There’s a real estate market shakeup. Is your house immune?


Just when you thought it was a good time to cash in on the red-hot Canadian real estate market, now comes word that the slowing economy could severely dent your domicile’s worth.

Canadian homeowners — especially boomers unloading their now empty family homes — have had it good, watching their selling prices skyrocket, driven up by a healthy (and wealthy) supply of buyers willing to partake in high-stakes bidding wars.

However, analysts are now saying the good times are over. And while everyone is predicting a downturn, no one seems sure how far prices will slide.

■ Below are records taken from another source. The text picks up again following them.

Lemma gui_step_ok c c' : gui_ok true c → gui_step c c' → gui_ok true c'.
Proof.
  intros Hc Hs. pose proof (gui_window _ _ Hc) as [W1 W2 W3 W4 (W5 & W6 & W7)].
  destruct Hs as [t c Hd He [_ Ht]|t c Hd He [_ Ht]|t c Hd He [_ Ht]|c c' Hd He E|c c' Hd He E|c c' Hd He E
    |sel c c' Hd He Hsel E|c c' Hn E|c c' Hn E|m ms c c' Hd Hp E|c c' Hd E].
  - apply gui_on_window; [done|]. by split.
  - apply gui_on_window; [done|]. by split.
  - apply gui_on_window; [done|]. by split.
  - exact (runs_returns False _ _ _ _ _ (OnLogin_runs _ c Hc Hd) E).
  - exact (runs_returns False _ _ _ _ _ (OnJoinRoom_runs _ c Hc) E).
  - exact (runs_returns False _ _ _ _ _ (OnSendChat_runs _ c Hc) E).
  - pose proof (OnSendPM_runs False sel c Hc Hsel) as Hr. case_bool_decide; [by rewrite E in Hr|].
    exact (runs_returns _ _ _ _ _ _ Hr E).
  - exact (runs_returns False _ _ _ _ _ (recv_round_runs _ c Hc) E).
  - pose proof (runs_returns False _ _ _ _ _ (recv_round_runs _ c Hc) E) as [? ? ? ? ? Hthreads ?]. split; try done. cbn. lia.
  - assert (Hm : Forall posted_ok (m :: ms)) by (rewrite <-Hp; apply Hc). apply Forall_cons in Hm as [Hm Hms].
    exact (runs_returns _ _ _ _ _ _ (on_message_runs m _ (gui_set_posted ms c Hc Hms) Hm) E).
  - unfold OnDestroy, mbind, M_bind, modify in E. injection E as <-. destruct Hc. split; try done. cbn. by intros [].
Qed.

Lemma gui_reachable_ok c : reachable c → gui_ok true c.
Proof.
  intros Hr. unfold reachable in Hr. revert Hr. generalize gui_started. generalize started_client. intros c0 H0' Hr.
  induction Hr as [c|c1 c2 c3 Hs _ IH]; [done|]. apply IH. by eapply gui_step_ok.
Qed.

(** C28: The states of the chat window. However the user, the server, the receive threads and
    Windows' message queue interleave, in every state the program reaches: controls that
    belong together are enabled together, and the room can be chosen exactly when the
    login is done; the program runs while its socket is open; and on a connection that
    accepts everything the server is sent whole frames, the login of the current user
    first and only requests after it. *)
Theorem gui_invariant c : reachable c →
  window_ok (g_window c) ∧ (is_Some (g_sock c) → g_running c = true) ∧
  (∀ s, g_sock c = Some s → sends_always → speaks (g_username c) (outgoing s)) ∧
  (recv_threads c ≤ connects c)%nat.
Proof. intros Hr. destruct (gui_reachable_ok c Hr) as [Hw Hrun _ Hout _ Ht _]. by split_and!. Qed.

Prognosticators are split three ways, predicting anything from a slight dip in prices to a full-out U.S.-style collapse:


It’s a mild correction —
nothing to worry about.

This group predicts housing prices are simply settling back to more realistic levels. “Canada’s housing market has pulled back from the record-setting pace of 2007,” says Calvin Lindberg, president of the Canadian Real Estate Association. However, he doesn’t expect anything resembling the mess south of the border.

Time to lower your asking price.

This group takes a gloomier approach, claiming the economic slowdown could take a bite out of home prices, especially in the West. “We estimate that housing markets in Regina, Saskatoon, Vancouver, Victoria, Calgary, Edmonton, Sudbury and
Montreal are all more than 10 per cent overvalued,” economist David Wolf said in an August 2008 Merrill Lynch report, revealingly titled, “Peaked: Canada’s market in depth.

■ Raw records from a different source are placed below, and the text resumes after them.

(* ===== verification/ChatGuiMain.v ===== *)
(** The Win32 chat client as a program ([samples/ChatClient/main.cpp]): the window procedure
    on every message, and [wWinMain], which makes the window and pumps messages until the
    window is gone. It refines the events of [ChatGui]: what holds in every state [gui_step]
    reaches holds whenever the program runs. *)
From stdpp Require Import strings relations.
From S2P Require Import Prelude Endian Text Net Sockets ChatProtocol ChatGui ChatGuiTheorems ChatGuiWindow.

(** What the window procedure gets; [OtherMessage] is one it leaves to [DefWindowProcW],
    with that function's answer. *)
Inductive message :=
  | WM_CREATE
  | WM_COMMAND (wParam : Z)
  | WM_NET (m : net_message)
  | WM_DESTROY
  | OtherMessage (answer : Z).

(** [wWinMain]: its calls of Winsock, the globals, and its result. *)
Record program := Program {
  calls : trace;
  app : client;
  exit_code : option Z;
}.

Section Program.
Context `{Platform, System, Windows, SocketSystem}.

(** [selected] is the selected item of the list. *)
Definition WndProc (selected : option nat) (m : message) : M client Z :=
  match m with
  | WM_CREATE => modify (on_window (λ _, window_of (OnCreate []).2)) ;; mret 0
  | WM_COMMAND wParam => OnCommand selected wParam ;; mret 0
  | WM_NET m => on_message m ;; mret 0
  | WM_DESTROY => OnDestroy ;; mret 0
  | OtherMessage answer => mret answer
  end.

(** The globals before the window is made, whatever it will show. *)
Definition no_window (w : window) : client := Client w None false [] 0 [] 0 false.

(** [wWinMain] up to its loop: the result of [WSAStartup] is not looked at, and
    [CreateWindowExW] sends [WM_CREATE]. *)
Definition wWinMain_start : M (trace * client) unit :=
  on_fst WSAStartup ;; on_snd (WndProc None WM_CREATE) ;; mret tt.

(** [WM_QUIT] ends the loop, with the code [WM_DESTROY] posts. *)
Definition wWinMain_end : M trace Z := WSACleanup ;; mret 0.

(** *** What the loop may meet next *)

(** The user types into an enabled edit control, which handles its own messages. *)
Inductive types : client → client → Prop :=
  | types_username t c : username_enabled (g_window c) = true → typed t → types c (on_window (set_username_text t) c)
  | types_room t c : room_enabled (g_window c) = true → typed t → types c (on_window (set_room_text t) c)
  | types_message t c : message_enabled (g_window c) = true → typed t → types c (on_window (set_message_text t) c).

(** A control sends a command with a notification code. A button sends one when it is
    enabled and clicked; the codes of the others are arbitrary. *)
Definition can_send (w : window) (id : CtrlId) (code : Z) : Prop :=
  match id with
  | ID_BTN_LOGIN => login_enabled w = true ∧ code = 0
  | ID_BTN_JOIN => join_enabled w = true ∧ code = 0
  | ID_BTN_SEND => send_enabled w = true ∧ code = 0
  | ID_BTN_PM => pm_enabled w = true ∧ code = 0
  | _ => 0 ≤ code
  end.

(** The item selected in the list is one of it. *)
Definition selection_ok (selected : option nat) (c : client) : Prop :=
  ∀ i, selected = Some i → (i < length (users (g_window c)))%nat.

(** A message that reaches the window procedure while there is a window: a command, a
    posted message, the closing of the window or anything else. *)
Inductive dispatches : client → client → Prop :=
  | dispatch_command selected id code c c' r : can_send (g_window c) id code → selection_ok selected c →
      WndProc selected (WM_COMMAND (code * 2 ^ 16 + ctrl_id id)) c = (Ret r, c') → dispatches c c'
  | dispatch_posted m ms c c' r : posted c = m :: ms → WndProc None (WM_NET m) (set_posted ms c) = (Ret r, c') → dispatches c c'
  | dispatch_destroy c c' r : WndProc None WM_DESTROY c = (Ret r, c') → dispatches c c'
  | dispatch_other answer c c' r : WndProc None (OtherMessage answer) c = (Ret r, c') → dispatches c c'.

Inductive program_step : program → program → Prop :=
  | step_types t c c' : destroyed c = false → types c c' → program_step (Program t c None) (Program t c' None)
  | step_dispatch t c c' : destroyed c = false → dispatches c c' → program_step (Program t c None) (Program t c' None)
  | step_receive t c c' (b : bool) : (0 < recv_threads c)%nat → recv_round c = (Ret b, c') →
      program_step (Program t c None) (Program t (if b then c' else set_threads (recv_threads c' - 1) c') None)
  | step_quit t c t' code : destroyed c = true → wWinMain_end t = (Ret code, t') →
      program_step (Program t c None) (Program t' c (Some code)).
End Program.

(** ** Refinement *)

Section Refinement.
Context `{Platform, System, Windows, SocketSystem}.
Implicit Types c : client.

(** The loop starts in the state [ChatGui] starts in. *)
Lemma wWinMain_starts w t : ∃ t', wWinMain_start (t, no_window w) = (Ret tt, (t', started_client)) ∧
  winsock_uses t' = winsock_uses t + (if startup_result t =? 0 then 1 else 0).
Proof.
  exists (t ++ [CStartup (startup_result t)]). split; [reflexivity|]. rewrite winsock_uses_app. cbn. destruct (_ =? 0); lia.
Qed.

(** An answer is all a handler adds. *)
Lemma answered_ret (m : M client unit) (a r : Z) c c' : (m ;; mret a) c = (Ret r, c') → m c = (Ret tt, c').
Proof. unfold mbind, M_bind. destruct (m c) as [[[]| |] c1]; [by intros [= _ ->]|done..]. Qed.

Lemma command_is_event selected id code c c' r : destroyed c = false → can_send (g_window c) id code → selection_ok selected c →
  WndProc selected (WM_COMMAND (code * 2 ^ 16 + ctrl_id id)) c = (Ret r, c') → c' = c ∨ gui_step c c'.
Proof.
  intros Hd Hs Hsel E%answered_ret. assert (Hc : 0 ≤ code) by (destruct id; cbn in Hs; lia).
  destruct (commands_of_buttons selected code id Hc) as [-> _] in E.
  destruct id; cbn in Hs, E; try (injection E as <-; by left); destruct Hs as [Hs _]; right;
    by eauto using click_login, click_join, click_send, click_pm.
Qed.

Lemma dispatch_is_event c c' : destroyed c = false → dispatches c c' → c' = c ∨ gui_step c c'.
Proof.
  intros Hd Hs. destruct Hs as [selected id code c c' r Hc Hsel E|m ms c c' r Hp E|c c' r E|answer c c' r E].
  - by eapply command_is_event.
  - right. apply answered_ret in E. by eapply dispatch.
  - right. apply answered_ret in E. by apply close_window.
  - left. by injection E.
Qed.

Lemma step_is_event p p' : program_step p p' → exit_code p = None ∧ (app p' = app p ∨ gui_step (app p) (app p')).
Proof.
  intros Hs. destruct Hs as [t c c' Hd Ht|t c c' Hd Hdi|t c c' b Hn E|t c t' code Hd E]; cbn; (split; [done|]).
  - right. destruct Ht; by constructor.
  - by apply dispatch_is_event.
  - right. destruct b; [by apply receive_packet|by apply receive_end].
  - by left.
Qed.
End Refinement.

(** ** The property *)

Section Run.
Context `{Platform, System, Windows, !SystemLaws, !WindowsLaws, SocketSystem}.

(** What the calls and the exit code are in every state of the program. *)
Record program_inv (n : Z) (p : program) : Prop := {
  inv_reachable : reachable (app p);
  inv_winsock : winsock_uses (calls p) = n - (if exit_code p is Some _ then 1 else 0);
  inv_exit code : exit_code p = Some code → code = 0 ∧ destroyed (app p) = true;
}.

Lemma program_step_inv n p p' : program_step p p' → program_inv n p → program_inv n p'.
Proof.
  intros Hs [Hr Hw Hx]. destruct (step_is_event p p' Hs) as [_ Ha]. split.
  - destruct Ha as [->|Ha]; [done|]. by eapply rtc_r.
  - destruct Hs as [| | |t c t' code Hd E]; [done..|]. injection E as <- <-. cbn [exit_code calls] in *.
    rewrite winsock_uses_app. cbn [foldl winsock_step]. lia.
  - destruct Hs as [| | |t c t' code Hd E]; [done..|]. injection E as <- <-. cbn. by intros ? [= <-].
Qed.

Lemma program_inv_reached n p p' : rtc program_step p p' → program_inv n p → program_inv n p'.
Proof. induction 1 as [|p1 p2 p3 Hs _ IH]; [done|]. intros Hp. apply IH. by eapply program_step_inv. Qed.

(** C30: The Win32 client as a program. Whatever messages come in whatever order, and however
    the receive threads run meanwhile: the program is always in a state that [gui_step]
    reaches, so what holds of those states holds of it; once the window is closed the loop
    can end; and it ends only then, with exit code 0, the socket closed, the client no
    longer running, and one [WSACleanup] for the one [WSAStartup]. *)
Theorem gui_program w t c p : wWinMain_start ([], no_window w) = (Ret tt, (t, c)) → rtc program_step (Program t c None) p →
  reachable (app p) ∧
  winsock_uses (calls p) = (if startup_result [] =? 0 then 1 else 0) - (if exit_code p is Some _ then 1 else 0) ∧
  (∀ code, exit_code p = Some code → code = 0 ∧ destroyed (app p) = true ∧ g_sock (app p) = None ∧ g_running (app p) = false) ∧
  (exit_code p = None → destroyed (app p) = true → ∃ p', program_step p p' ∧ exit_code p' = Some 0).
Proof.
  intros E Hs. destruct (wWinMain_starts w []) as (t' & E' & Hw). rewrite E in E'. injection E' as -> ->.
  destruct (program_inv_reached _ _ _ Hs ltac:(split; [apply rtc_refl|exact (eq_trans Hw (eq_sym (Z.sub_0_r _)))|done])) as [Hr Hu Hx].
  pose proof (gui_reachable_ok _ Hr) as Hok. split; [done|]. split; [exact Hu|]. split.
  - intros code Ec. destruct (Hx code Ec) as [-> Hd]. pose proof (gui_destroyed _ _ Hok Hd) as Hrun. split_and!; try done.
    destruct (g_sock (app p)) as [s|] eqn:Es; [|done]. rewrite (gui_running _ _ Hok) in Hrun by (rewrite Es; by eexists). done.
  - intros Ec Hd. destruct p as [tp cp ep]. cbn in *. subst ep. eexists. split; [by apply step_quit|done].
Qed.
End Run.

(** A user looks at the window and closes it. *)
Section Witness.
#[local] Existing Instances host64 slow_system slow_system_laws ascii_windows ascii_windows_laws.
#[local] Instance quiet_windows_system : SocketSystem := quiet_system true 0.

Lemma gui_program_witness : ∃ t p, wWinMain_start ([], no_window created) = (Ret tt, (t, started_client)) ∧
  exit_code p = Some 0 ∧ rtc program_step (Program t started_client None) p ∧ winsock_uses (calls p) = 0 ∧ g_sock (app p) = None.
Proof.
  destruct (wWinMain_start ([], no_window created)) as [r [t c]] eqn:E. exists t.
  assert (Hs : r = Ret tt ∧ c = started_client) by (vm_compute in E; by injection E as <- <- <-). destruct Hs as [-> ->].
  assert (Hrun : rtc program_step (Program t started_client None) (Program (t ++ [CCleanup]) (set_destroyed started_client) (Some 0))).
  { eapply rtc_l; [apply step_dispatch; [done|by apply (dispatch_destroy _ _ 0)]|]. apply rtc_once. by apply step_quit. }
  eexists. split; [done|]. split; [|split; [exact Hrun|]]; [done|].
  destruct (gui_program created t started_client _ E Hrun) as (_ & Hw & Hx & _). split; [exact Hw|]. by destruct (Hx 0 eq_refl) as (_ & _ & ? & _).
Defined.
End Witness.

The sky is falling. The sky is falling.

Liberal MP Garth Turner takes this doomsday approach in his book Greater Fool: The Troubled Future of Real Estate. He believes a real estate meltdown is a distinct possibility. “When bungalows in Vancouver cost $900,000 and resale homes with no parking in midtown Toronto are $1 million,” Turner writes, it’s just a matter of time before the U.S. housing crisis hits Canada.

Yet even in a worst-case scenario, Canadian boomers can  weather the storm. (Those between the ages of 43 and 62 own an estimated $230 billion in real estate assets.)
Michael McCann, a Toronto-based Royal LePage sales representative, says that’s because they’ve built up a great deal of equity in their homes and can therefore make buying or selling decisions, no matter what the market.

“These are people who have paid off their mortgages,” says McCann, who has a high number of boomer clients.

“The kids are gone and the time is theirs; they don’t want to be encumbered by a big house anymore. They want to travel or pursue their interests rather than spending time on maintaining a home — cutting grass, shovelling walks, etc.”

And while boomers may be downsizing, it doesn’t mean they’re disappearing into retirement villages. McCann says, “They’re still healthy and active and want to remain part of the urban scene.”

He expects the market for urban condos and low-maintenance townhomes to remain strong, as boomers gravitate to them once they’ve sold the big family home.

But will they be able to sell in a soft market? McCann feels that this group is savvy enough that they’ll eventually get their price. And many boomers have the added luxury of being able to wait it out.